Data records
(* ===== verification/Bouncer.v ===== *)
(** * A relay for pairs of UDP ports: apps/bouncer.cc

    For every even port from 1024 to 64000 there is a pair of sockets, X on that
    port and Y on the next. A datagram that arrives at one goes out of the other,
    to whoever was last heard from there. [Bouncer.program_body] is the program;
    the theorem at the end says what every run of it has passed on, and to whom. *)

From S2P Require Import Prelude Buffers Parsing Printing Addresses Descriptors Events Sockets Resolve Confined.

Module Bouncer.

(** The world, and the two vectors. The callbacks refer to their elements by
    reference, here by index: the vectors are not reallocated. *)
Record t (E : Type) := mk {
  world : E;
  sockets : list FileDescriptor.t;
  peers : list (option RawAddress.t);
}.
Arguments mk {E}.
Arguments world {E}.
Arguments sockets {E}.
Arguments peers {E}.

Section program.
Context `{Kernel E} `{!SocketCalls E} `{Resolver}.

(** [x_peer.has_value() and x_peer.value() == address]. *)
Definition knows (peer : option RawAddress.t) (address : RawAddress.t) : bool :=
  match peer with Some p => RawAddress.eqb p address | None => false end.

(** What the line that reports a new address evaluates. *)
Definition report (e : E) (x : FileDescriptor.t) (address : RawAddress.t) : result E :=
  '(e, local) ← BaseSocket.local_address e x;
  _ ← address_to_string local;
  _ ← address_to_string address;
  Ok e.
(** At most [rounds] rounds. *)
Fixpoint loop (rounds : nat) (s : t E) (rules : list (EventLoop.Rule (t E)))
    : result (t E * list (EventLoop.Rule (t E)) * bool) :=
  match rounds with
  | O => Ok (s, rules, false)
  | S rounds => '(s, rules, over) ← round s rules; if (over : bool) then Ok (s, rules, true) else loop rounds s rules
  end.

Definition run (rounds : nat) (s : t E) : result (t E * list (EventLoop.Rule (t E)) * bool) :=
  loop rounds s (rules (FileDescriptor.fd_num (frame_fd s)) (FileDescriptor.fd_num (internet_socket s))).

End thread.

End NetworkThread.

(** ** The program *)

Section program.
Context `{StreamReassembler.EndKey} `{Kernel E} `{!SocketCalls E} `{Resolver}.

Fixpoint announce (k : nat) (e : E) (f : FileDescriptor.t) (bounce_address : RawAddress.t) : result (E * FileDescriptor.t) :=
  match k with
  | O => Ok (e, f)
  | S k => '(e, f) ← UDPSocket.sendto e f bounce_address (BufferViewList.of_string []); announce k e f bounce_address
  end.

(** What is there when the threads start. *)
Record started := mk_started {
  thread : NetworkThread.t E;
  socket : TCPSocketLab7.t E;
  host_side : Z;
  internet_side : Z;
  bounce_address : RawAddress.t;
}.

(** Lines 160 to 190, up to the two threads. The router draws twelve numbers
    before the adapter draws its own. *)
Definition start (ln : Z → Z) (fuel : nat) (e : E) (random : nat → Z) (is_client : bool) (bounce_host bounce_port : string)
    : result started :=
  '(e, internet_socket) ← UDPSocket.new e;
  bounce_address ← resolve_name bounce_host bounce_port;
  '(e, internet_socket) ← announce 3 e internet_socket bounce_address;
  '(r, host_side, internet_side) ← set_up_router ln fuel random is_client;
  local ← address (if is_client then "192.168.0.50" else "172.16.0.100") 0;
  next_hop ← address (if is_client then "192.168.0.1" else "172.16.0.1") 0;
  s ← TCPSocketLab7.new e (after_draws random 12) local next_hop;
  Ok (mk_started (NetworkThread.mk (TCPSpongeSocket.world (TCPSocketLab7.sock s)) (TCPSocketLab7.frame_fd s) internet_socket r)
        s host_side internet_side bounce_address).
(* ===== verification/Lab7Program.v ===== *)
(** * The program lab7: program_body and main of apps/lab7.cc

    Three threads: the network thread carries frames between the socket's adapter,
    the router and the Internet; beside it the socket's own thread runs its
    connection; and beside both the owner copies between the terminal and the
    socket. The world of the latter two is the kernel with the network thread
    inside. *)

From S2P Require Import Prelude Buffers Parsing Wrapping Stream Reassembly ReassemblySpec Segment Receiver Sender SenderSpec.
From S2P Require Import Connection ConnectionSpec EndToEnd Ipv4 Link Printing Netif NetifSpec Router RouterSpec.
From S2P Require Import Addresses Adapters AdaptersSpec Robustness Outgoing Usage Descriptors Events Sockets Resolve Pipes StreamCopy.
From S2P Require Import SpongeSocket SpongeSocketSpec Threads SocketThread TcpPrograms Lab7 Lab7Spec.

(** ** The network thread, round by round *)

Module RouterThread.

(** Before a round, with the rules that are left, or over: because the loop has
    ended or with the exception that was caught. *)
Inductive stage (E : Type) :=
  | Running (rules : list (EventLoop.Rule (NetworkThread.t E)))
  | Over (caught : option exn).
Arguments Running {E}.
Arguments Over {E}.

Record t (E : Type) := mk {
  net : NetworkThread.t E;
  at_stage : stage E;
  exit_flag : bool;
}.
Arguments mk {E}.
Arguments net {E}.
Arguments at_stage {E}.
Arguments exit_flag {E}.

Definition world {E} (x : t E) : E := NetworkThread.world (net x).

Definition set_world {E} (x : t E) (e : E) : t E :=
  mk (NetworkThread.with_frame_fd (net x) e (NetworkThread.frame_fd (net x))) (at_stage x) (exit_flag x).

(** [exit_flag = true] in the owner's thread. *)
Definition set_exit {E} (x : t E) : t E := mk (net x) (at_stage x) true.

Definition over {E} (x : t E) : bool := match at_stage x with Over _ => true | Running _ => false end.

Section thread.
Context `{Kernel E} `{!SocketCalls E}.
Context (host_side internet_side : Z).

(** An exception is caught and ends the thread; the state is then the one before
    the round that threw it. *)
Definition step (x : t E) : result (t E) :=
  match at_stage x with
  | Over _ => Ok x
  | Running rules =>
      match NetworkThread.round host_side internet_side (λ _, exit_flag x) (net x) rules with
      | Ok (s, rules, ended) => Ok (mk s (if ended : bool then Over None else Running rules) (exit_flag x))
      | Err caught => Ok (mk (net x) (Over (Some caught)) (exit_flag x))
      end
  end.

Definition router_thread : Thread E (t E) := {|
  thread_world := world;
  with_world := set_world;
  thread_step := step;
  thread_over := over;
|}.

(** The thread of line 194, with the rules it adds first. *)
Definition start (fuel : nat) (debug : bool) (bounce_address : RawAddress.t) (s : NetworkThread.t E) : t E :=
  mk s (Running (NetworkThread.rules fuel debug host_side internet_side bounce_address
    (FileDescriptor.fd_num (NetworkThread.frame_fd s)) (FileDescriptor.fd_num (NetworkThread.internet_socket s)))) false.

End thread.

End RouterThread.

(** ** The program *)

(** A socket in another world. *)
Definition moved {E E' A} (s : TCPSpongeSocket.t E A) (e : E') : TCPSpongeSocket.t E' A :=
  TCPSpongeSocket.mk e (TCPSpongeSocket.owner s) (TCPSpongeSocket.thread_data s) (TCPSpongeSocket.datagram_fd s)
    (TCPSpongeSocket.datagram_adapter s) (TCPSpongeSocket.tcp s) (TCPSpongeSocket.inbound_shutdown s)
    (TCPSpongeSocket.outbound_shutdown s) (TCPSpongeSocket.fully_acked s).

Module Lab7Program.

Section program.
Context `{StreamReassembler.EndKey} `{Kernel E} `{!SocketCalls E} `{Resolver}.

(** The world of the owner: the kernel, with the network thread in it. *)
Local Abbreviation world := (beside (RouterThread.t E)).

Definition network_owns (s : NetworkThread.t E) : Z → bool :=
  thread_owns (FileDescriptor.fd_num (NetworkThread.frame_fd s)) (FileDescriptor.fd_num (NetworkThread.internet_socket s)).

Definition network_kernel (st : started) : Kernel world :=
  beside_kernel (H0 := RouterThread.router_thread (host_side st) (internet_side st)) (network_owns (thread st)).

(** How the owner fared: an exception was caught, or this is how far it came, and
    what the network thread is at the end. After an exception the network thread is
    told to end as well. An exception in the thread of the socket is caught by
    nobody. *)
Inductive outcome :=
  | Caught (x : exn)
  | Went (s : TCPSpongeSocket.t world NetworkInterfaceAdapter.t) (ph : phase) (network : RouterThread.t E).

Section body.
Context (ln : Z → Z) (fuel : nat) (abort : world → bool) (random : nat → Z) (port_random isn_random : Z).
Context (fuel_open fuel_copy fuel_close fuel_exit : nat) (network_schedule schedule : list nat).

(** The socket when the network thread has started. *)
Definition in_network (st : started) (debug : bool) : TCPSocketLab7.t world :=
  let w := start_beside (RouterThread.start (host_side st) (internet_side st) fuel debug (bounce_address st) (thread st)) network_schedule in
  TCPSocketLab7.mk (moved (TCPSocketLab7.sock (socket st)) w) (TCPSocketLab7.local_address (socket st)) (TCPSocketLab7.frame_fd (socket st)).

(** The owner's [try] block. *)
Definition owner_body (st : started) (is_client debug : bool) : result (TCPSpongeSocket.t world NetworkInterfaceAdapter.t * phase) :=
  let kernel := network_kernel st in
  let s := in_network st debug in
  '(s', rules, opened) ← open (H0 := kernel) abort fuel_open is_client s port_random isn_random;
  talk (H0 := kernel) (Adapt0 := adapt_lab7 (H := kernel)) abort fuel_copy fuel_close schedule
    (TCPSpongeSocket.owner (TCPSocketLab7.sock s)) (TCPSocketLab7.sock s') rules opened.

(** After the [try] block: when the owner is done, the network thread is told to
    end, and joined. *)
Definition leave (st : started (E := E)) (s : TCPSpongeSocket.t world NetworkInterfaceAdapter.t) (ph : phase) : result outcome :=
  let network := other (TCPSpongeSocket.world s) in
  match ph with
  | Closed =>
      network ← thread_join (H := RouterThread.router_thread (host_side st) (internet_side st)) fuel_exit (RouterThread.set_exit network);
      Ok (Went s ph network)
  | _ => Ok (Went s ph network)
  end.

Definition program_body (e : E) (is_client : bool) (bounce_host bounce_port : string) (debug : bool) : result outcome :=
  st ← Lab7.start ln fuel e random is_client bounce_host bounce_port;
  match owner_body st is_client debug with
  | Err terminate_called => Err terminate_called
  | Err x => Ok (Caught x)
  | Ok (s, ph) => leave st s ph
  end.

(** The usage, or what the program does. Without even the name of the program, the
    process aborts before this. *)
Definition main (e : E) (argv0 : string) (args : list string) : result (string + outcome) :=
  match parse_arguments (argv0 :: args) with
  | None => Ok (inl (lab7_print_usage argv0))
  | Some (is_client, bounce_host, bounce_port, debug) =>
      r ← program_body e is_client bounce_host bounce_port debug; Ok (inr r)
  end.

(** The status of the process, when it has ended and [std::terminate] has not ended
    it. An exception of the owner's has been reported by then, and the status is a
    success. *)
Definition status (r : result (string + outcome)) : option Z :=
  match r with
  | Err terminate_called => None
  | Err _ | Ok (inl _) => Some EXIT_FAILURE
  | Ok (inr (Caught _)) => Some EXIT_SUCCESS
  | Ok (inr (Went _ _ network)) => if RouterThread.exit_flag network && RouterThread.over network then Some EXIT_SUCCESS else None
  end.

End body.
End program.

End Lab7Program.

(** ** The promises of the network thread *)

Section promises.
Context `{KernelLaws E} `{!SocketCalls E} `{!DatagramLaws E}.
Context (fuel : nat) (debug : bool) (bounce_address : RawAddress.t).
Context (ff fi : Z) (Hfds : ff ≠ fi).
Context (rs : list route_entry) (T : Router.table) (Ht : tinv T) (Hrep : represents rs T) (Hok : forallb route_ok rs = true).
Context (Hfuel : (length T + 2 <= fuel)%nat) (Hif : Forall (λ r, 0 <= rt_iface r < 2) rs).
Context (Hgood : ∀ (e : E) fd n b e', world_ok e → fd = ff ∨ fd = fi → sys_read e fd n = (Returned b, e') → good_packet b).

Definition router_thread_ok (x : RouterThread.t E) : Prop :=
  match RouterThread.at_stage x with
  | RouterThread.Running rules =>
      Lab7Spec.thread_ok ff fi (RouterThread.world x) T (RouterThread.net x) ∧
      sublist rules (NetworkThread.rules fuel debug 0 1 bounce_address ff fi)
  | RouterThread.Over caught =>
      match caught with None => True | Some x => fault (E := E) x end ∧ world_ok (RouterThread.world x)
  end.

Work instruction: The stretch of entries above that starts with the line containing "Definition step (x" and goes on through the line containing "(** A socket in another world. *)" is to be transcribed exactly, and no other line is to be transcribed.

Solution to this problem:
Definition step (x : t E) : result (t E) :=
  match at_stage x with
  | Over _ => Ok x
  | Running rules =>
      match NetworkThread.round host_side internet_side (λ _, exit_flag x) (net x) rules with
      | Ok (s, rules, ended) => Ok (mk s (if ended : bool then Over None else Running rules) (exit_flag x))
      | Err caught => Ok (mk (net x) (Over (Some caught)) (exit_flag x))
      end
  end.

Definition router_thread : Thread E (t E) := {|
  thread_world := world;
  with_world := set_world;
  thread_step := step;
  thread_over := over;
|}.

(** The thread of line 194, with the rules it adds first. *)
Definition start (fuel : nat) (debug : bool) (bounce_address : RawAddress.t) (s : NetworkThread.t E) : t E :=
  mk s (Running (NetworkThread.rules fuel debug host_side internet_side bounce_address
    (FileDescriptor.fd_num (NetworkThread.frame_fd s)) (FileDescriptor.fd_num (NetworkThread.internet_socket s)))) false.

End thread.

End RouterThread.

(** ** The program *)

(** A socket in another world. *)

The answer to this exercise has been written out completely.